Jusqu’à maintenant, le rôle du Président en Turquie était largement honorifique. Il présidait sans gouverner. Désormais, le Président régira par décret, aura le dernier mot sur le budget, désignera les haut-fonctionnaires tandis que les ministres n’auront de compte à rendre qu’à lui-même. Ravalée à une chambre d’enregistrement, l’Assemblée est réduite à la figuration. L’essentiel des attributs régaliens seront centralisés dans les mains du chef de l’Etat puisque le poste de Premier ministre est appelé à s’effacer. En fait, le Président turc espère se maintenir aux affaires jusqu’en 2029. L’actuel mandat n’entrant pas en compte, il pourra passer outre la barrière des deux quinquennat et se porter une nouvelle fois candidat à la magistrature suprême en 2024.
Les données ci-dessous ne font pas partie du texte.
Lemma query_iterator_clause (convert : list Row -> Outcome DataFrame)
  (empty : DataFrame) (cursor : list Row) (b : bool)
  (p : Outcome (list Row * list Row)) (e : fetchmany chunksize cursor = p) :
  query_iterator_unfold_clause_1 convert empty chunksize cursor (exist _ p e) b
  = match p with
    | Raise err => GenRaise err
    | Ok ([], _) => if b then GenStop else GenYield empty GenStop
    | Ok (r :: data, rest) =>
        match convert (r :: data) with
        | Raise err => GenRaise err
        | Ok frame =>
            GenYield frame (query_iterator convert empty chunksize rest true)
        end
    end.
Proof.
  destruct p as [[[| r data] rest] | err]; simp query_iterator; try done.
  destruct (convert (r :: data)); by simp query_iterator.
Qed.

(** One turn of the loop. *)
Lemma query_iterator_turn (convert : list Row -> Outcome DataFrame)
  (empty : DataFrame) (cursor : list Row) (b : bool) :
  query_iterator convert empty chunksize cursor b
  = match fetchmany chunksize cursor with
    | Raise err => GenRaise err
    | Ok ([], _) => if b then GenStop else GenYield empty GenStop
    | Ok (r :: data, rest) =>
        match convert (r :: data) with
        | Raise err => GenRaise err
        | Ok frame =>
            GenYield frame (query_iterator convert empty chunksize rest true)
        end
    end.
Proof.
  rewrite query_iterator_equation_1. unfold inspect.
  by rewrite query_iterator_clause.
Qed.

(** From here on, the chunk size is one the driver takes, and the rows are
    rows pandas reads back as they are stored. *)
Hypothesis chunksize_fits : 0 < chunksize < 2 ^ 31.

Local Abbreviation frame data :=
  {| df_columns := map (fun c => (col_name c, col_type c)) cols;
     df_rows := data |}.
Local Abbreviation iterate :=
  (query_iterator (read_frame cols) (empty_frame cols) chunksize).
Local Abbreviation reads rows := (forallb (row_reads cols) rows = true).
Local Abbreviation size := (Z.to_nat chunksize).

Lemma fetchmany_take (cursor : list Row) :
  fetchmany chunksize cursor = Ok (take size cursor, drop size cursor).
Proof.
  unfold fetchmany.
  destruct (_ || _) eqn:Hrange; [lia |].
  destruct (chunksize <=? 0)%Z eqn:Hsize; [lia | done].
Qed.

Lemma reads_take (n : nat) (cursor : list Row) :
  reads cursor -> reads (take n cursor).
Proof.
  rewrite !forallb_forall. intros Hall row Hrow. apply Hall.
  apply list_elem_of_In. apply list_elem_of_In in Hrow.
  by apply (subseteq_take n cursor).
Qed.

Lemma reads_drop (n : nat) (cursor : list Row) :
  reads cursor -> reads (drop n cursor).
Proof.
  rewrite !forallb_forall. intros Hall row Hrow. apply Hall.
  apply list_elem_of_In. apply list_elem_of_In in Hrow.
  by apply (subseteq_drop n cursor).
Qed.

Lemma iterate_turn (cursor : list Row) (b : bool) :
  reads cursor ->
  iterate cursor b
  = match take size cursor with
    | [] => if b then GenStop else GenYield (empty_frame cols) GenStop
    | r :: data =>
        GenYield (frame (r :: data)) (iterate (drop size cursor) true)
    end.
Proof.
  intros Hreads. rewrite query_iterator_turn, fetchmany_take.
  destruct (take size cursor) as [| r data] eqn:Htake; [done |].
  rewrite read_frame_typed; [done | done |].
  rewrite <- Htake. by apply reads_take.
Qed.

(** Induction on the turns of the loop. *)
Lemma iterate_ind (P : list Row -> Generator -> Prop) :
  (forall cursor, take size cursor = [] -> P cursor GenStop) ->
  (forall cursor r data,
     take size cursor = r :: data ->
     P (drop size cursor) (iterate (drop size cursor) true) ->
     P cursor
       (GenYield (frame (r :: data)) (iterate (drop size cursor) true))) ->
  forall cursor, reads cursor -> P cursor (iterate cursor true).
Proof.
  intros Hstop Hyield cursor.
  remember (length cursor) as m eqn:Hm. revert cursor Hm.
  induction m as [m IH] using lt_wf_ind. intros cursor -> Hreads.
  rewrite iterate_turn by done.
  destruct (take _ cursor) as [| r data] eqn:Htake.
  - by apply Hstop.
  - apply Hyield; [done |].
    apply (IH (length (drop size cursor))); [| done | by apply reads_drop].
    rewrite length_drop.
    destruct size eqn:Hsize; [lia |].
    destruct cursor; [done |]. simpl. lia.
Qed.

(** The generator of a result ends without an exception. *)
Lemma iterate_no_error (cursor : list Row) :
  reads cursor -> gen_error (iterate cursor true) = None.
Proof.
  intros Hreads.
  by apply (iterate_ind (fun _ g => gen_error g = None)).
Qed.


Lemma take_chunk_nil (cursor : list Row) :
  take size cursor = [] -> cursor = [].
Proof. destruct size eqn:Hn; [lia |]. by destruct cursor. Qed.

(** The chunks, one after the other, are the rows of the result in their
    order. *)
Lemma iterate_rows (cursor : list Row) :
  reads cursor -> gen_rows (iterate cursor true) = cursor.
Proof.
  intros Hreads.
  apply (iterate_ind (fun cursor g => gen_rows g = cursor)); [| | done];
    clear cursor Hreads.
  - intros cursor Htake. by rewrite (take_chunk_nil _ Htake).
  - intros cursor r data Htake IH. unfold gen_rows in *. simpl.
    rewrite IH. rewrite <- (take_drop size cursor) at 2.
    by rewrite Htake.
Qed.

Lemma iterate_nil (b : bool) :
  iterate [] b = if b then GenStop else GenYield (empty_frame cols) GenStop.
Proof. rewrite iterate_turn by done. by rewrite take_nil. Qed.

(** A result with rows is read alike whether or not rows were read
    before. *)
Lemma iterate_first (cursor : list Row) :
  reads cursor -> cursor <> [] -> iterate cursor false = iterate cursor true.
Proof.
  intros Hreads Hrows.
  rewrite (iterate_turn cursor false), (iterate_turn cursor true) by done.
  destruct (take size cursor) eqn:Htake; [| done].
  by apply take_chunk_nil in Htake.
Qed.


End Iterator.

(** ** The tables of a database, one by one *)

Lemma database_at_put_database (w : World) (engine : Engine) (db : Database) :
  database_at (put_database w engine db) engine = db.
Proof. unfold database_at, put_database. simpl. by rewrite lookup_insert_eq. Qed.

Lemma database_at_put_database_ne (w : World) (engine engine' : Engine)
  (db : Database) :
  database engine' <> database engine ->
  database_at (put_database w engine db) engine' = database_at w engine'.
Proof.
  intros Hne. unfold database_at, put_database. simpl.
  by rewrite lookup_insert_ne.
Qed.

Lemma put_database_put_database (w : World) (engine : Engine)
  (db1 db2 : Database) :
  put_database (put_database w engine db1) engine db2
  = put_database w engine db2.
Proof. unfold put_database. simpl. by rewrite insert_insert_eq. Qed.

Lemma entry_at_set_table (w : World) (engine : Engine)
  (tname declared : string) (st : StoredTable) :
  holds st = true ->
  entry_at (set_table w engine tname declared st) engine tname
  = Some (declared, st).
Proof.
  intros Hst. unfold entry_at, set_table.
  by rewrite database_at_put_database, lookup_insert_eq, Hst.
Qed.

Lemma table_at_set_table (w : World) (engine : Engine)
  (tname declared : string) (st : StoredTable) :
  holds st = true ->
  table_at (set_table w engine tname declared st) engine tname = Some st.
Proof. intros Hst. unfold table_at. by rewrite entry_at_set_table. Qed.

Lemma entry_at_put_database_ne (w : World) (engine engine' : Engine)
  (tname tname' : string) (db : Database) :
  (database engine', lower tname') <> (database engine, lower tname) ->
  db !! lower tname' = database_at w engine !! lower tname' ->
  entry_at (put_database w engine db) engine' tname'
  = entry_at w engine' tname'.
Proof.
  intros Hne Hdb. unfold entry_at.
  destruct (decide (database engine' = database engine)) as [Heq | Hloc].
  - unfold database_at at 1, put_database. simpl.
    rewrite Heq, lookup_insert_eq. simpl. rewrite Hdb.
    unfold database_at. by rewrite Heq.
  - by rewrite database_at_put_database_ne.
Qed.
(** Claim C4.  When no field of the form breaks its rule, the
    submission is valid and appends exactly one record to the table:
    its form fields are those of the input ([isActive] being [false]
    when unset), its [id] is the decimal text of the clock reading and
    its [createdAt] the ISO text of the next one, neither of them
    empty. *)
Theorem valid_submission_appends_one_record (w : Session) :
  offending (_formValues (form w)) = ∅ →
  ∃ d,
    resolver (_formValues (form w)) = Valid d
    ∧ get (_formValues (form w)) "name" = VString (name d)
    ∧ get (_formValues (form w)) "email" = VString (email d)
    ∧ get (_formValues (form w)) "birthDate" = VDate (Some (birthDate d))
    ∧ get (_formValues (form w)) "department" = VString (department d)
    ∧ (get (_formValues (form w)) "isActive" = VBool (isActive d)
       ∨ get (_formValues (form w)) "isActive" = VUndefined
         ∧ isActive d = false)
    ∧ tableData (exec submit w)
        = (tableData w ++
            [{| formData := d;
                id := toString (clock w (reads w));
                createdAt := toISOString (clock w (S (reads w))) |}])%list
    ∧ toString (clock w (reads w)) ≠ ""
    ∧ toISOString (clock w (S (reads w))) ≠ ""
    ∧ isSubmitSuccessful (_formState (form (exec submit w))) = true.
Proof.
  intros Ho. apply resolver_valid_iff in Ho as [d Hd]. exists d.
  pose proof (resolver_cases (_formValues (form w))) as H. rewrite Hd in H.
  destruct H as (_ & Hn & He & Ht & Hdep & Ha).
  rewrite (submit_valid w d Hd).
  repeat split; try assumption.
  - apply toString_nonempty.
  - apply toISOString_nonempty.
Qed.
(** [move_piece] on the object against [move_piece] on the value: the same
    outcome, whether it returns or raises; in both cases the object is still
    a board and only its own objects were written. *)
Lemma move_piece_h_repr h b s B mv :
  repr h b s B → wf_board B →
  ∃ res h' s' B',
    move_piece_h b mv h = (res, h')
    ∧ repr h' b s' B'
    ∧ wf_board B'
    ∧ board_step h b s h' s'
    ∧ ((res = Returns () ∧ move_piece B mv = Some B')
       ∨ (res = Raises ∧ move_piece B mv = None)).
Proof.
  intros Hrepr Hwf. unfold move_piece_h, move_piece.
  destruct (start mv) as [sr sc], (end_ mv) as [er ec].
  destruct (get_h_repr h b s B sr sc Hrepr Hwf) as (piece & Hget & Hpiece & Hploc).
  rewrite (bind_Returns _ _ h _ h Hget).
  destruct (set_h_step h s h b s B sr sc VNone None (board_step_refl h b s) Hrepr I)
    as (res1 & h1 & s1 & B1 & Hset1 & Hrepr1 & Hwf1 & Htm1 & Hstep1 & Hout1); [done|].
  destruct Hout1 as [[-> HB1]|[-> HB1]]; last first.
  { exists Raises, h1, s1, B1. rewrite (bind_Raises _ _ h h1 Hset1), HB1.
    split; [done|]. split; [done|]. split; [auto|]. split; [done|]. by right. }
  rewrite (bind_Returns _ _ h _ h1 Hset1), HB1. simpl.
  assert (piece_repr h1 piece (get B sr sc)) as Hpiece1.
  { destruct piece as [|l], (get B sr sc) as [p|]; simpl in *; try done.
    exact (piece_loc_frame h b s B h1 s1 l _ _ Hrepr Hstep1 Hpiece). }
  destruct (place_h_repr h s h1 b s1 B1 mv er ec piece (get B sr sc)
              Hstep1 Hrepr1 Hpiece1)
    as (res2 & h2 & s2 & B2 & Hset2 & Hrepr2 & Hwf2 & Htm2 & Hstep2 & Hout2).
  { intros l Hl. left. by apply Hploc. }
  simpl in Hout2. destruct Hout2 as [[-> HB2]|[-> HB2]]; last first.
  { exists Raises, h2, s2, B2. rewrite (bind_Raises _ _ h1 h2 Hset2), HB2.
    split; [done|]. split; [done|]. split; [auto|]. split; [done|]. by right. }
  rewrite (bind_Returns _ _ h1 _ h2 Hset2), HB2. simpl.
  destruct (toggle_h_repr h2 b s2 B2 Hrepr2) as (Htog & Hrepr3 & Hstep3).
  eexists (Returns ()), _, s2, _. split; [exact Htog|]. split; [exact Hrepr3|].
  split; [by apply Hwf2, Hwf1|].
  split; [by eapply board_step_trans|]. by left.
Qed.
(** X13.  Once the board state holds a bit rate between 100 kHz and 1 MHz,
    every operation of the module keeps it so: the handlers leave the rate
    alone, and the bus configuration either leaves it or replaces it by a
    clamped one.  A bus configuration whose bus initialisation succeeds
    establishes the range from any state. *)
Theorem X13_bit_rate_stays_in_range
    {W} (sdk : Sdk W) (s : state W) n BitRate isDMA :
  (bit_rate_in_range s ->
   bit_rate_in_range (final_state (AdiI2CReadHandler sdk n s))
   /\ bit_rate_in_range (final_state (AdiI2CWriteHandler sdk n s))
   /\ bit_rate_in_range (final_state (AdiI2CInit sdk BitRate isDMA s)))
  /\ (EvI2cInit CY_U3P_SUCCESS
        ∈ new_events s (AdiI2CInit sdk BitRate isDMA s) ->
      bit_rate_in_range (final_state (AdiI2CInit sdk BitRate isDMA s))).
Proof.
  assert (100000 <= filter_bit_rate BitRate <= 1000000) as Hclamp.
  { unfold filter_bit_rate.
    destruct (Z.ltb_spec BitRate 100000);
      [|destruct (Z.ltb_spec 1000000 BitRate)]; simpl; lia. }
  unfold bit_rate_in_range. split.
  - intros Hs. split; [|split].
    + destruct (read_runs sdk s n)
        as [(st & b & br & w0 & _ & _ & ->)
           |[(b & br & w0 & f & _ & _ & ->)
            |[(b & br & w0 & p & st & bulk & w' & _ & _ & _ & ->)
             |(b & br & w0 & p & bulk & w' & _ & _ & ->)]]]; done.
    + destruct (write_runs sdk s n)
        as [(st' & b' & br' & w1 & _ & _ & ->)
           |[(b' & br' & w1 & f' & _ & _ & ->)
            |[(b' & br' & w1 & p' & st' & w1' & _ & _ & _ & ->)
             |(b' & br' & w1 & p' & w1' & _ & _ & ->)]]]; done.
    + destruct (init_runs sdk s BitRate isDMA)
        as [(st & w & _ & _ & ->)|(w & st & w' & _ & _ & ->)]; done.
  - destruct (init_runs sdk s BitRate isDMA)
      as [(st & w & _ & Hst & ->)|(w & st & w' & _ & _ & ->)];
      erewrite new_events_app by reflexivity; simpl.
    + intros Hin. elem_cases Hin.
    + done.
Qed.

(** On the bench: the rate is in range after a start at 100 kHz and a
    request with a failing bus write. *)
Lemma X13_bit_rate_stays_in_range_witness :
  bit_rate_in_range
    (final_state
       (AdiI2CWriteHandler bench_sdk 14 (bench_state [] bus_write_fails))).
Proof.
  eapply (proj1 (X13_bit_rate_stays_in_range bench_sdk
                   (bench_state [] bus_write_fails) 14 0 false)).
  unfold bit_rate_in_range. simpl. lia.
Defined.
Pour autant, le pari de Recep Tayyip Erdogan semble audacieux tant les nuages s’amoncèlent à l’horizon. Si l’opposition est morcelée, elle n’a pas perdu sa capacité à faire émerger de nouvelles têtes. Plus que tout,  le Président craint une dégradation brutale de la croissance.  Pièce maitresse du bilan d’Erdogan, l’économie accumule depuis peu les ratés. Enfin, la question kurde continue de faire peser sur la Turquie, un problème existentiel majeur.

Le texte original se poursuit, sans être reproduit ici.